Don't use embeddings for audience research; use reasoning models instead, especially at scale

If you do audience research seriously, you already know that one query is not the same as another, even when they share every single keyword.

The hard part isn't knowing this, I assume you already do, but doing it at scale. Which is what I did. And I learned something I want to share.

This article is about the technical choice underneath that scaling problem, and why the obvious answer is the wrong one. Because embeddings might not always be all you need ;)

What embeddings do, and why we use them #

Embeddings might just be the most powerful tools in modern NLP. They translate words, sentences, or whole texts into numerical vectors that capture whether two pieces of text are about the same subject. For topic clustering, taxonomy matching, semantic search: often exactly the right call. It's awesome, and useful.

Their power lies in something specific: they're trained to treat paraphrases as equivalent. "How do I make pasta?" and "Spaghetti preparation instructions" sit close to each other in vector space, even though they're phrased totally differently. That's exactly what you want for search: users should find answers regardless of how they phrase their question.

But that same property makes embeddings unsuitable for audience research at scale. And that IS something you definitely should be aware of.

The difference between a topic and an emotional state #

Audience research is not topic detection. It doesn't ask "what is this question about", it asks "what emotional state is the person in who's asking it".

That's a different signal, and it doesn't live in the content of the question, but in the form.

Look at this sequence:

  1. 1.

    What is account-based marketing?

  2. 2.

    How does account-based marketing work in practice?

  3. 3.

    Account-based marketing vs inbound marketing

  4. 4.

    What if account-based marketing doesn't work for SMBs?

  5. 5.

    Compare account-based marketing software

  6. 6.

    Best account-based marketing tool for 2026

To an embedding model: six questions about one topic. High mutual similarity. Same cluster.

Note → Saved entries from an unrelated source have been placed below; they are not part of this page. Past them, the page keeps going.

(* ===== verification/Mtls.v ===== *)
(** * Mutual TLS of the control API ([proxy/mtls.go], [cmd/session.go])

    For every session the host makes a certificate authority, signs one server
    and one client certificate, forgets the authority's key, hands the server's
    material to the proxy through its environment and keeps the client's in the
    session directory.  Keys and signatures are symbolic: a certificate records
    the public key that verifies its signature.  The encodings (DER, PKCS 8, PEM)
    are the class [Encoding]; what [crypto/x509] and [crypto/tls] check of a
    certificate is written out. *)

From S2P Require Import Prelude GoStrings GoNet GoTime Container.
Open Scope Z_scope.

(** ** Keys and certificates *)

Class PKI := {
  priv : Type;
  pub : Type;
  Public : priv → pub;
  #[global] priv_eq_dec :: EqDecision priv;
  #[global] pub_eq_dec :: EqDecision pub;
}.

Inductive extKeyUsage := ExtKeyUsageServerAuth | ExtKeyUsageClientAuth.
Inductive keyUsage := KeyUsageCertSign | KeyUsageDigitalSignature.

#[global] Instance extKeyUsage_eq_dec : EqDecision extKeyUsage.
Proof. solve_decision. Defined.
#[global] Instance keyUsage_eq_dec : EqDecision keyUsage.
Proof. solve_decision. Defined.

(** The fields the program sets; times are in nanoseconds. *)
Record template := MkTemplate {
  SerialNumber : Z;
  Subject : gostring;
  NotBefore : Z;
  NotAfter : Z;
  IsCA : bool;
  BasicConstraintsValid : bool;
  KeyUsage : keyUsage;
  ExtKeyUsage : list extKeyUsage;
  IPAddresses : list IP;
}.

#[global] Instance template_eq_dec : EqDecision template.
Proof. solve_decision. Defined.

Section certificates.
Context `{PKI}.

Record Certificate := MkCert {
  tbs : template;
  Issuer : gostring;
  PublicKey : pub;
  signedBy : pub;      (* verifies the signature *)
}.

To a human reading them one by one: six different points in a consumer journey, possibly even for a single person. Might be in different points in time, or maybe even 15 minutes apart. The first is orienting. The second has the concept but wants it applied. The third is comparing strategies. The fourth feels doubt about fit. The fifth is further along, looking at concrete tooling. The sixth is close to a decision.

That's an audience research goldmine that embedding clustering flattens completely.

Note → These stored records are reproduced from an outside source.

(* ===== verification/Trust.v ===== *)
(** * Whose signatures are trusted ([cosign/verify.go], [cosign/image.go],
      [cmd/bootstrap.go: currentUserInfo, startSessionInfra])

    Three signers are trusted: the release workflow for the binary, the image
    workflow for the sandbox, and the distroless project for the proxy.  Each is
    given to the Sigstore libraries as an issuer and a subject or a regular
    expression for it.  This file says whom the expressions accept, and follows
    the verified digests of [Caches.v] to the containers that [up] creates. *)

From S2P Require Import Prelude GoStrings Caches Container Sandbox SandboxSpec.
Open Scope Z_scope.

(** ** Regular expressions

    The fragment of Go's syntax the patterns use: anchors, escaped and plain
    characters, and the dot with or without a star. *)

Inductive retok := RBegin | REnd | RLit (c : ascii) | RAny | RAnyStar.

Fixpoint reParse (s : gostring) : list retok :=
  match s with
  | [] => []
  | c :: s' =>
      if bool_decide (c = "^"%char) then RBegin :: reParse s'
      else if bool_decide (c = "$"%char) then REnd :: reParse s'
      else if bool_decide (c = "."%char) then
        match s' with
        | c' :: s'' => if bool_decide (c' = "*"%char) then RAnyStar :: reParse s'' else RAny :: reParse s'
        | [] => [RAny]
        end
      else if bool_decide (c = "\"%char) then
        match s' with c' :: s'' => RLit c' :: reParse s'' | [] => [] end
      else RLit c :: reParse s'
  end.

Google itself classifies queries this way #

Google itself doesn't treat all queries equally. In late 2024, Mark Williams-Cook and his team discovered an endpoint vulnerability that revealed Google assigns nearly every query to one of eight "Refined Query Semantic Classes" (RQ-classes): SHORT_FACT, OTHER, COMPARISON, CONSEQUENCE, REASON, DEFINITION, INSTRUCTION, BOOL1.

This classification helps Google decide which SERP features to surface and how to weigh results. The classes are derived not from topic, but from question form: the structure of how the question is asked.

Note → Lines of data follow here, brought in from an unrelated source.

(* ===== verification/Diagnostics.v ===== *)
(** * Diagnostics of containers ([container/client.go: FindProxyIP, RemoveVolume,
      ContainerLogs, ContainerStartedAt, StreamLogs, displayDockerHost],
      [cmd/up.go: logContainerDiag])

    What the program prints about containers, read from the runtime through a few
    more operations than [Container.v] uses.  The runtime's log stream has a
    format of its own for containers without a terminal, which is written out
    here because the program passes it on as text. *)

From S2P Require Import Prelude GoStrings GoNet GoTime Container.
Open Scope Z_scope.

(** ** The runtime *)

Record LogsOptions := MkLogs { ShowStdout : bool; ShowStderr : bool; Tail : gostring; Follow : bool }.

(** A log reader yields pieces and then its end or an error; an inspected
    container has its start time as text, unless it has no state, and the
    addresses of its networks, in the order of the map's iteration. *)
Class DockerDiag (D : Type) `{Docker D} := {
  dockerLogs : D → gostring → LogsOptions → option (list gostring * bool);
  inspectStarted : D → gostring → option (option gostring);
  inspectNetworks : D → gostring → option (list gostring);
  VolumeRemove : D → gostring → bool → D * bool;
}.

Section diagnostics.
Context {D : Type} `{DockerDiag D}.

Inductive proxyIPErr := ListFailed | NoProxy | InspectFailed | NoAddress.

(** The first proxy of any session, and the first address found. *)
Definition FindProxyIP (d : D) : result proxyIPErr gostring :=
  match ContainerList d false [(LabelVibepit, Some (gs "true")); (LabelRole, Some RoleProxy)] with
  | None => Err ListFailed
  | Some [] => Err NoProxy
  | Some (c :: _) =>
      match inspectNetworks d (sumID c) with
      | None => Err InspectFailed
      | Some addrs => match snd <$> list_find (λ a, a ≠ []) addrs with
                      | Some a => Ok a
                      | None => Err NoAddress
                      end
      end
  end.

Definition RemoveVolume (d : D) (name : gostring) : D * bool := VolumeRemove d name false.

(** [io.ReadAll]. *)
Definition ContainerLogs (d : D) (id : gostring) (tail : Z) : option gostring :=
  match dockerLogs d id (MkLogs true true (Itoa tail) false) with
  | Some (chunks, true) => Some (concat chunks)
  | _ => None
  end.

(** [io.Copy] to a writer that takes [room] pieces before it fails. *)
Definition StreamLogs (d : D) (id : gostring) (room : option nat) : list gostring * bool :=
  match dockerLogs d id (MkLogs true true [] true) with
  | None => ([], false)
  | Some (chunks, ended) =>
      match room with
      | Some n => if (n <? length chunks)%nat then (take n chunks, false) else (chunks, ended)
      | None => (chunks, ended)
      end
  end.

(** The zero time is [None]; [Parse] is [time.Parse] of the layout RFC3339Nano,
    [None] also for the zero time itself. *)
Definition ContainerStartedAt (Parse : gostring → option Z) (d : D) (id : gostring) : option Z :=
  match inspectStarted d id with
  | None | Some None => None
  | Some (Some text) => Parse text
  end.

(** The text of the message. *)
Definition logContainerDiag (d : D) (name id : gostring) : gostring :=
  let status := ContainerStatus d id in
  match ContainerLogs d id 20 with
  | Some ((_ :: _) as logs) => name ++ gs " " ++ status ++ gs " — logs:" ++ ["010"%char] ++ logs
  | _ => name ++ gs " " ++ status
  end.
End diagnostics.

(** [EvalSymlinks] of the socket's path; the message is printed with [debug]
    only. *)
Definition displayDockerHost (debug : bool) (host : gostring) (EvalSymlinks : gostring → option gostring) :
    option gostring :=
  let host' :=
    if HasPrefix host (gs "unix://") then
      let path := drop 7 host in
      match EvalSymlinks path with
      | Some resolved => if bool_decide (resolved = path) then host
                         else gs "unix://" ++ path ++ gs " -> " ++ resolved
      | None => host
      end
    else host in
  if debug then Some (gs "Using container daemon at " ++ host') else None.

(** ** The log stream of a container without a terminal

    Frames: the stream's number, three zero bytes and the length in four bytes,
    most significant first, then the bytes. *)

Definition byte_of (z : Z) : ascii := ascii_of_N (Z.to_N z).

Definition frameHeader (stream : Z) (n : nat) : gostring :=
  let n := Z.of_nat n in
  byte_of <$> [stream; 0; 0; 0; n / 2 ^ 24 mod 256; n / 2 ^ 16 mod 256; n / 2 ^ 8 mod 256; n mod 256].

Definition multiplex (frames : list (Z * gostring)) : gostring :=
  concat ((λ f, frameHeader f.1 (length f.2) ++ f.2) <$> frames).

Lemma length_multiplex frames :
  length (multiplex frames) = (8 * length frames + length (concat frames.*2))%nat.
Proof.
  induction frames as [|[s p] frames IH]; [done|]. unfold multiplex in *. rewrite !fmap_cons. cbn [concat].
  rewrite !length_app, IH. cbn -[Nat.mul]. lia.
Qed.

Section logs.
Context {D : Type} `{DockerDiag D}.

(** Logs of a container without a terminal are returned with eight bytes for each
    frame that are not part of them. *)
Lemma logs_keep_headers d id tail frames chunks :
  dockerLogs d id (MkLogs true true (Itoa tail) false) = Some (chunks, true) →
  concat chunks = multiplex frames → frames ≠ [] →
  ∃ text, ContainerLogs d id tail = Some text ∧ text ≠ concat frames.*2 ∧
    length text = (length (concat frames.*2) + 8 * length frames)%nat.
Proof.
  intros Hl Hc Hne. unfold ContainerLogs. rewrite Hl, Hc. eexists. split; [reflexivity|].
  pose proof (length_multiplex frames) as Hlen. destruct frames as [|f frames]; [done|].
  split; [|rewrite Hlen; lia]. intros Heq. rewrite Heq in Hlen. cbn [length] in Hlen. lia.
Qed.

(** What is copied is a prefix of the stream, and all of it when there is no
    error. *)
Lemma StreamLogs_prefix d id room chunks ended :
  dockerLogs d id (MkLogs true true [] true) = Some (chunks, ended) →
  (StreamLogs d id room).1 `prefix_of` chunks ∧ ((StreamLogs d id room).2 = true → (StreamLogs d id room).1 = chunks).
Proof.
  intros Hl. unfold StreamLogs. rewrite Hl. destruct room as [n|]; [|done]. case_match; [|done].
  cbn [fst snd]. split; [|done]. exists (drop n chunks). by rewrite take_drop.
Qed.

(** The address is one of the first proxy's. *)
Lemma FindProxyIP_spec d a :
  FindProxyIP d = Ok a → a ≠ [] ∧ ∃ c cs addrs,
    ContainerList d false [(LabelVibepit, Some (gs "true")); (LabelRole, Some RoleProxy)] = Some (c :: cs) ∧
    inspectNetworks d (sumID c) = Some addrs ∧ a ∈ addrs.
Proof.
  unfold FindProxyIP. destruct (ContainerList _ _ _) as [[|c cs]|] eqn:Hc; [done| |done].
  destruct (inspectNetworks _ _) as [addrs|] eqn:Hn; [|done].
  destruct (list_find _ addrs) as [[i x]|] eqn:Hf; [|done]. intros [= <-].
  apply list_find_Some in Hf as (Hi & Hx & _). split; [done|]. exists c, cs, addrs.
  split; [done|]. split; [done|]. by eapply list_elem_of_lookup_2.
Qed.
End logs.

Google is doing exactly what audience research needs to do: read form, not just meaning. They have to, because their job is matching results to query type, not just to topic. A bool for example, shouldn't result in a map or a knowledge panel, but in a simple yes or no. Simple example of course, but you get my point.

The issue for us SEOs though is that Google's eight classes are mechanistic. They tell you what kind of question is being asked, but not what state the asker is in. A "Comparative" query can come from someone idly browsing alternatives or from someone in a panicked end-of-quarter decision. The form tells you they're comparing; it doesn't tell you what's driving them.

So for audience research, you need both layers: the mechanical (what kind of question) and the affective (what mental state). The mechanical layer is doable with relatively simple rules. The affective layer is where things get interesting.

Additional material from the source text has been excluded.